Mój mąż zamienił naszą noc poślubną w katastrofę – Historia dnia
W noc poślubną mój mąż, Scott, chciał być ze mną namiętnie, ale odmówiłam z powodu zmęczenia. Zgodził się i pocałował mnie na dobranoc. Nagle, o północy, poczułam, jak łóżko się trzęsie, i przewróciłam się, ale zamarłam, patrząc na to, co Scott robi.
W noc poślubną byłam zaniepokojona. „Scott, czy możemy… czy możemy chwilę porozmawiać?” zapytałam, sugerując, żebyśmy nie rzucali się od razu w wir „działania”.
Scott zmarszczył brwi i zapytał: „Porozmawiać? Teraz?”.
Pomimo jego frustracji, wyraziłam potrzebę dłuższej rozmowy i odpoczynku, biorąc pod uwagę zmęczenie po całym dniu.
Wyłącznie w celach ilustracyjnych | Źródło: Shutterstock
Wyłącznie w celach ilustracyjnych | Źródło: Shutterstock
Scott niechętnie się zgodził, maskując swoje rozczarowanie delikatnym pocałunkiem w mój policzek, zanim poszliśmy spać. Jednak spokój naszego pachnącego lawendą apartamentu został zakłócony, gdy obudziłam się kilka godzin później.
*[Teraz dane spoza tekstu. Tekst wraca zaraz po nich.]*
(** X3.  The update endpoint always answers.  It changes neither the
    environment nor the identifier or the source URL of any row, and leaves
    every row with another identifier as it is.  It either hands an error to
    the error middleware with the table unchanged, which it does with status
    404 when no row has the identifier, or answers 200 with the changed row,
    which is then stored.  An empty string in the request changes nothing: a
    title or a content that was not empty is not empty afterwards. *)
Theorem updateArticle_keeps_keys :
  forall (W Doc : Type) (orc : Oracles W Doc) (id : jsstring)
         (req : UpdateRequest) (s : Sys W),
    exists reply s',
      updateArticle orc id req s = (Ok reply, s')
      /\ env s' = env s
      /\ Article.id <$> db s' = Article.id <$> db s
      /\ Article.originalUrl <$> db s' = Article.originalUrl <$> db s
      /\ Forall2 (fun before after => Article.id before ≠ id -> after = before)
           (db s) (db s')
      /\ (prisma.findUnique_id id (db s) = None ->
          reply = ReplyNext articleNotFound /\ s' = s)
      /\ ((exists e, reply = ReplyNext e /\ s' = s)
          \/ (exists row after,
                prisma.findUnique_id id (db s) = Some row
                /\ reply = ReplyArticle 200 MsgNone after
                /\ after ∈ db s'
                /\ (Article.title row ≠ [] -> Article.title after ≠ [])
                /\ (Article.content row ≠ [] -> Article.content after ≠ [])
                /\ Article.isUpdated after
                   = default (Article.isUpdated row) (p_isUpdated req))).
Proof.
  intros W Doc orc id req s.
  assert (Hsame : Forall2 (fun before after : Article.t =>
                             Article.id before ≠ id -> after = before) (db s) (db s)).
  { induction (db s); constructor; done. }
  destruct (updateArticle_outcome orc id req s)
    as [[e Hrun]|(row & data & Hfind & Hrun & Htitle & Hcontent & Hflag)].
  - exists (ReplyNext e), s. split; [done|]. split; [done|]. split; [done|].
    split; [done|]. split; [done|]. split; [|left; by exists e].
    intros Hnone. split; [|done].
    unfold updateArticle, try_catch, bind, readDb in Hrun. rewrite Hnone in Hrun.
    unfold throw, ret in Hrun. by injection Hrun as <-.
  - eexists _, _. split; [exact Hrun|]. cbn [env db].
    split; [done|]. split; [apply updateRow_ids|]. split; [apply updateRow_urls|].
    split.
    { clear. induction (db s) as [|a tbl IH]; [constructor|].
      rewrite fmap_cons. constructor; [|done]. intros Hne.
      unfold prisma.updateRow, prisma.has_id. by rewrite bool_decide_eq_false_2. }
    split; [by rewrite Hfind|]. right. exists row, (prisma.applyUpdate data row).
    split; [done|]. split; [done|].
    apply find_id_some in Hfind as [Hin Hid].
    split; [by apply updateRow_same|].
    unfold prisma.applyUpdate. cbn [Article.title Article.content Article.isUpdated].
    rewrite Htitle, Hcontent, Hflag.
    split; [|split; [|done]].
    + intros Hrow. destruct (falsy_or (p_title req) None) as [t|] eqn:Ht; [|done].
      simpl. by apply falsy_or_nonempty in Ht.
    + intros Hrow. destruct (falsy_or (p_content req) None) as [t|] eqn:Ht; [|done].
      simpl. by apply falsy_or_nonempty in Ht.
Qed.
Nasze łóżko się trzęsło i minęło trochę czasu, zanim otworzyłam oczy na tyle szeroko, by zobaczyć Scotta klęczącego przy łóżku z dzieckiem na rękach.
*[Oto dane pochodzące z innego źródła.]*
Lemma test_jacobi_deterministic_witness :
  let h0 : @Store.heap (wrong 0 true) :=
    Store.Heap (fun x y => Store.Products (@bracket (wrong 0 true) x y)) [] in
  Store.heap_ok h0 /\
  (((Store.plain_test_jacobi h0 [a; b] 4096).2 =
      @ParentMethods._test_jacobi (wrong 0 true) [a; b] 4096
    /\ Store.alg (Store.plain_test_jacobi h0 [a; b] 4096).1 = Store.alg h0
    /\ (exists news,
          Store.own (Store.plain_test_jacobi h0 [a; b] 4096).1 =
          Store.own h0 ++ news)
    /\ (Store.plain_test_jacobi
          (Store.plain_test_jacobi h0 [a; b] 4096).1 [a; b] 4096).2 =
         (Store.plain_test_jacobi h0 [a; b] 4096).2
    /\ (forall h' : @Store.heap (wrong 0 true),
          Store.heap_ok h' ->
          (Store.plain_test_jacobi h' [a; b] 4096).2 =
          (Store.plain_test_jacobi h0 [a; b] 4096).2)) /\
   ((Store.super_test_jacobi h0 [a; b] 4096).2 =
      @Super._test_jacobi (wrong 0 true) [a; b] 4096
    /\ Store.alg (Store.super_test_jacobi h0 [a; b] 4096).1 = Store.alg h0
    /\ (exists news,
          Store.own (Store.super_test_jacobi h0 [a; b] 4096).1 =
          Store.own h0 ++ news)
    /\ (Store.super_test_jacobi
          (Store.super_test_jacobi h0 [a; b] 4096).1 [a; b] 4096).2 =
         (Store.super_test_jacobi h0 [a; b] 4096).2
    /\ (forall h' : @Store.heap (wrong 0 true),
          Store.heap_ok h' ->
          (Store.super_test_jacobi h' [a; b] 4096).2 =
          (Store.super_test_jacobi h0 [a; b] 4096).2))).
Proof.
  intros h0.
  assert (Store.heap_ok h0) as Hok by (intros x y; reflexivity).
  split; [exact Hok|].
  apply (@test_jacobi_deterministic (wrong 0 true) h0 [a; b] 4096 Hok).
Defined.

(** The outcome of a run does depend on the dicts of the algebra: were the
    dict behind [a.bracket(a)] emptied by an item assignment, the run on
    the first triple would pass instead of failing. *)
Lemma emptied_bracket_changes_the_outcome :
  let h0 : @Store.heap (wrong 0 true) :=
    Store.Heap (fun x y => Store.Products (@bracket (wrong 0 true) x y)) [] in
  let h1 :=
    Store.write h0 (@Store.Alg (wrong 0 true) a a) (Store.Products []) in
  (Store.super_test_jacobi h0 [a; b] 1).2 =
    @AssertionError (wrong 0 true) [((0, 0)%nat, (-3, 0))] /\
  (Store.super_test_jacobi h1 [a; b] 1).2 = Passed.
Proof. split; reflexivity. Qed.
End store_instances.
„Scott?” – wydyszałam zmieszana. „Co się dzieje?”
Spojrzał na mnie i zamilkł na chwilę, jakby szukał wymówki. W końcu wyszeptał: „Everly, to jest Ella”. Zaniemówiłam. „To moja osieroconą siostrzenica. Mojej przyrodniej siostry, Mai, już nie ma. Dowiedziałam się o jej istnieniu zaledwie kilka tygodni temu”.
Poruszyłam się na łóżku oszołomiona. „Kilka tygodni temu?” – powtórzyłam, marszcząc brwi, próbując zrozumieć, jak to możliwe, że dziecko pojawiło się w naszym pokoju w noc poślubną.
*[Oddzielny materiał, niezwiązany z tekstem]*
(** X11: a request that [sendRequest] keeps gets its actions in one fixed
    order: a Record-Route if the event's flag is set and the method is
    INVITE or SUBSCRIBE, a Path carrying the proxy's unique id if add-path
    is configured and the method is REGISTER, an outgoing transaction if the
    event has an outgoing agent that is not a transaction while its incoming
    agent is one, and last the 482 reply or the send, which carries the
    transport that the headers were given.  Record-Route and Path are never
    both added. *)
Theorem sendRequest_actions_in_order (w : World) (s : State) (dest : dest_t) :
  forwards_to_self w s dest = false ->
  let tport := find_tport w s (resolve_etc_hosts w s dest) in
  let method := rq_method (sip_request (sip_of s)) in
  let rr :=
    if mRecordRouteAdded (ev s) &&
       (sip_method_eqb method sip_method_invite ||
        sip_method_eqb method sip_method_subscribe)
    then [AddRecordRoute tport] else [] in
  let path :=
    if mAddPath (fwd s) && sip_method_eqb method sip_method_register
    then [AddPathHeader tport (CStr.c_str (getUniqueId (getAgent w)))] else [] in
  let tx :=
    match getOutgoingAgent (ev s) with
    | Some OutgoingAgent_stateless =>
        if is_IncomingTransaction (getIncomingAgent (ev s))
        then [CreateOutgoingTransaction] else []
    | _ => []
    end in
  (exists outcome,
     ev_log (ev (sendRequest w s dest)) =
       (ev_log (ev s) ++ rr ++ path ++ tx ++ [outcome])%list /\
     (outcome = Reply 482 "Loop Detected" (getServerString (getAgent w)) \/
      exists u, outcome = Send u (branch_of w s dest) tport)) /\
  (rr = [] \/ path = []).
Proof.
  intros Hself tport method rr path tx.
  assert (Hlog : ev_log (ev (before_branch w s dest)) =
                 (ev_log (ev s) ++ rr ++ path ++ tx)%list).
  { unfold before_branch. fold tport.
    destruct (headers_keep_agents w s tport) as (Hout & Hin).
    destruct (clean_push_params_keeps (add_route_headers w s tport))
      as (_ & Hl & _).
    pose proof (add_route_headers_log w s tport) as Hh. cbv zeta in Hh.
    fold method rr path in Hh.
    unfold outgoing_transaction, createOutgoingTransaction.
    rewrite Hout, Hin. subst tx.
    destruct (getOutgoingAgent (ev s)) as [[|tr]|]; cbn [is_some as_OutgoingTransaction fst];
      try (rewrite Hl, Hh, <- ?app_assoc, ?app_nil_r; reflexivity).
    destruct (is_IncomingTransaction (getIncomingAgent (ev s))); cbn [fst];
      [cbn [emit set_outgoing ev ev_log] |];
      rewrite Hl, Hh, <- ?app_assoc, ?app_nil_r; reflexivity. }
  split.
  - rewrite (sendRequest_when_not_self w s dest Hself).
    destruct (isLooping _ _); cbn [reply emit ev ev_log]; rewrite Hlog, <- !app_assoc;
      eexists; (split; [reflexivity|]); [now left | right; eexists; reflexivity].
  - subst rr path method.
    destruct (rq_method (sip_request (sip_of s))); cbn;
      rewrite ?andb_false_r; auto.
Qed.

Lemma sendRequest_actions_in_order_witness :
  exists outcome,
    ev_log (ev (sendRequest Sample.world Sample.register_looping dest_rq_url)) =
    [AddPathHeader None "proxy-1"; outcome].
Proof.
  assert (Hself : forwards_to_self Sample.world Sample.register_looping
                    dest_rq_url = false) by (vm_compute; reflexivity).
  destruct (sendRequest_actions_in_order Sample.world Sample.register_looping
              dest_rq_url Hself) as ((outcome & Hlog & _) & _).
  exists outcome. rewrite Hlog. vm_compute. reflexivity.
Defined.

Lemma clean_push_params_sip (s1 s2 : State) :
  sip_of s1 = sip_of s2 -> fwd s1 = fwd s2 ->
  sip_of (clean_push_params s1) = sip_of (clean_push_params s2).
Proof.
  destruct s1 as [f1 [sip1 rr1 o1 i1 l1]], s2 as [f2 [sip2 rr2 o2 i2 l2]].
  cbn. intros -> ->. unfold clean_push_params. cbn.
  destruct (sip_contact sip2); [reflexivity|]. now destruct (negb _).
Qed.

Lemma clean_after_headers (w : World) (s : State) (tp : option tport_t) :
  sip_of (clean_push_params (add_route_headers w s tp)) =
  sip_of (clean_push_params s).
Proof.
  destruct (add_route_headers_keeps w s tp) as (_ & Hsip & Hfwd).
  now apply clean_push_params_sip.
Qed.

Lemma branch_of_prefix (w : World) (s : State) (dest : dest_t) :
  exists token, branch_of w s dest = "branch=z9hG4bK." ++ token.
Proof. unfold branch_of, compute_branch. eexists. reflexivity. Qed.

(** X12: the branch [sendRequest] sends with is taken from the event's
    outgoing transaction when it has one, from the transaction it creates
    when the event has a plain outgoing agent and an incoming transaction,
    in both cases as the first 26 characters of the transaction's branch id
    after [branch=z9hG4bK.]; otherwise it is computed from the message as it
    stands after the push parameters were cleaned.  A created transaction
    becomes the event's outgoing agent. *)
Theorem branch_follows_transaction (w : World) (s : State) (dest : dest_t) :
  let uid := CStr.c_str (getUniqueId (getAgent w)) in
  let digest_branch := compute_branch w (sip_of (clean_push_params s)) uid None in
  branch_of w s dest =
    match getOutgoingAgent (ev s) with
    | Some (OutgoingAgent_transaction tr) =>
        "branch=z9hG4bK." ++ CStr.strncpy 26 (getBranchId tr)
    | Some OutgoingAgent_stateless =>
        if is_IncomingTransaction (getIncomingAgent (ev s))
        then "branch=z9hG4bK." ++ CStr.strncpy 26 (new_transaction_branch w)
        else digest_branch
    | None => digest_branch
    end /\
  getOutgoingAgent (ev (before_branch w s dest)) =
    match getOutgoingAgent (ev s) with
    | Some OutgoingAgent_stateless =>
        if is_IncomingTransaction (getIncomingAgent (ev s))
        then Some (OutgoingAgent_transaction (mk_out_tr (new_transaction_branch w)))
        else Some OutgoingAgent_stateless
    | agent => agent
    end /\
  (forwards_to_self w s dest = false ->
   sendRequest w s dest =
     reply w 482 "Loop Detected" (before_branch w s dest) \/
   sendRequest w s dest =
     emit (Send (deref (before_branch w s dest) (resolve_etc_hosts w s dest))
                (branch_of w s dest)
                (find_tport w s (resolve_etc_hosts w s dest)))
          (before_branch w s dest)).
Proof.
  cbv zeta. unfold branch_of, before_branch.
  set (tp := find_tport w s (resolve_etc_hosts w s dest)).
  destruct (headers_keep_agents w s tp) as (Hout & Hin).
  pose proof (clean_after_headers w s tp) as Hsip.
  destruct (outgoing_transaction_keeps w
              (clean_push_params (add_route_headers w s tp))) as (_ & Hsip' & _).
  split; [|split].
  - rewrite Hsip', Hsip. unfold outgoing_transaction, createOutgoingTransaction.
    rewrite Hout, Hin.
    destruct (getOutgoingAgent (ev s)) as [[|tr]|]; cbn [is_some as_OutgoingTransaction snd];
      try reflexivity.
    destruct (is_IncomingTransaction (getIncomingAgent (ev s))); reflexivity.
  - unfold outgoing_transaction, createOutgoingTransaction. rewrite Hout, Hin.
    destruct (getOutgoingAgent (ev s)) as [[|tr]|] eqn:E;
      cbn [is_some as_OutgoingTransaction fst]; try (now rewrite Hout).
    destruct (is_IncomingTransaction (getIncomingAgent (ev s)));
      cbn [fst]; [reflexivity | now rewrite Hout].
  - intros Hself. pose proof (sendRequest_when_not_self w s dest Hself) as E.
    cbv zeta in E. unfold branch_of, before_branch in E. fold tp in E.
    rewrite E. destruct (isLooping _ _); [now left | now right].
Qed.

Lemma branch_follows_transaction_witness :
  exists u tport,
    ev_log (ev (sendRequest Sample.world
                  (mk_state Sample.default_module
                     (mk_ev Sample.invite false (Some OutgoingAgent_stateless)
                            (Some IncomingAgent_transaction) []))
                  dest_rq_url)) =
    [CreateOutgoingTransaction;
     Send u "branch=z9hG4bK.sLpYx3Qm0aZk9Tg7Wb2Nc5Re1V" tport].
Proof.
  set (s := mk_state Sample.default_module
              (mk_ev Sample.invite false (Some OutgoingAgent_stateless)
                     (Some IncomingAgent_transaction) [])).
  assert (Hself : forwards_to_self Sample.world s dest_rq_url = false)
    by (vm_compute; reflexivity).
  destruct (branch_follows_transaction Sample.world s dest_rq_url)
    as (Hbranch & _ & Hsend).
  destruct (Hsend Hself) as [E | E]; rewrite E.
  - exfalso. apply (f_equal (fun st => ev_log (ev st))) in E.
    vm_compute in E. discriminate E.
  - rewrite Hbranch. eexists _, _. vm_compute. reflexivity.
Defined.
„Everly, bałem się, że odejdziesz, jeśli dowiesz się wcześniej” – wyznał Scott, unikając mojego wzroku.
„Jak śmiesz, Scott? Jak możemy zaczynać nasze wspólne życie od sekretów i kłamstw?” – zapytałam zrozpaczona. Potem wzięłam głęboki oddech. „Scott, jaki jest plan? Czy ty… czekaj, adoptujemy Ellę?”
„Jeszcze o tym nie myślałem, Everly. Teraz muszę się nią po prostu zaopiekować” – odpowiedział, sugerując, żebyśmy odłożyli rozmowę. Zgodziłam się, bo byłam zbyt zmęczona, żeby o tym dalej rozmawiać, ale zasnęłam z okropnym przeczuciem w żołądku.
***
Następnego dnia wróciliśmy z Ellą do rozległej posiadłości Scotta i zaczęliśmy z nią życie, jakby coś zostało postanowione poprzedniej nocy. Czułam się bezradna, niepewna, co robić.
Trzymając Ellę w ramionach pewnej nocy, szukałam odpowiedzi na temat przeszłości Scotta i jego przyrodniej siostry, Mai. „Scott, skoro ty i twoja rodzina zerwaliście kontakty z przyrodnią siostrą, dlaczego upieracie się przy wychowywaniu jej dziecka?” – zapytałam.
Niechęć Scotta do odpowiedzi rozzłościła mnie.